Available data Start Marker

(** Requests, by the identities of their configurations, that were not done when the
    one that arrived after [tra] did. *)
Definition overlaps (tra : list tevent) (ptr : nat) : Prop := ∃ tru id i r trv,
  run_ = tru ++ TArrive id i r :: trv ∧ (∀ w fwd, TDone id w fwd ∉ tra) ∧ ptr = identity tru.
Definition result_ok (tra : list tevent) (id : nat) (i : Inputs) (r : Request) (x : Response * option Request) (s : Shared) : Prop :=
  after cfgs (overlaps tra) id s ∧ ∀ r2, x.2 = Some r2 →
    w_status x.1 = None ∧ passed_by (vouched_among cfgs (overlaps tra)) (cfgs (identity tra)) (in_now i) r r2.
(** A request in the middleware after [tr]. *)
Record thread_ok (tr : list tevent) (s : Shared) (th : thread) : Prop := mkThreadOk {
  tk_arrival : ∃ tra i r trb, tr = tra ++ TArrive (th_id th) i r :: trb ∧ (∀ w fwd, TDone (th_id th) w fwd ∉ tr) ∧
    th_ptr th = identity tra ∧
    safe (ct cfgs known (overlaps tra) (th_id th) (th_ptr th)) (th_prog th) s (result_ok tra (th_id th) i r)
}.
Record system_ok (tr : list tevent) (s : system) : Prop := {
  so_live : Watcher_Current (sy_watch s) = live_at cfg0 tr;
  so_count : ReloadCount (sy_watch s) = Z.of_nat (identity tr);
  so_inv : inv cfgs known (sy_shared s);
  so_threads : Forall (thread_ok tr (sy_shared s)) (sy_threads s);
  so_ids : NoDup (th_id <$> sy_threads s);
  so_next : (∀ th, th ∈ sy_threads s → th_id th < sy_next s) ∧ ∀ id w fwd, TDone id w fwd ∈ tr → id < sy_next s;
  so_lock : ∀ j q, sh_lock (sy_shared s) = Some (j, q) → ∃ th, th ∈ sy_threads s ∧ th_id th = j ∧ th_ptr th = q
}.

Available data End Marker

[Task instructions] The answer must consist of each line in the entries above that includes "TDone".

[Your response]
  run_ = tru ++ TArrive id i r :: trv ∧ (∀ w fwd, TDone id w fwd ∉ tra) ∧ ptr = identity tru.
  tk_arrival : ∃ tra i r trb, tr = tra ++ TArrive (th_id th) i r :: trb ∧ (∀ w fwd, TDone (th_id th) w fwd ∉ tr) ∧
  so_next : (∀ th, th ∈ sy_threads s → th_id th < sy_next s) ∧ ∀ id w fwd, TDone id w fwd ∈ tr → id < sy_next s;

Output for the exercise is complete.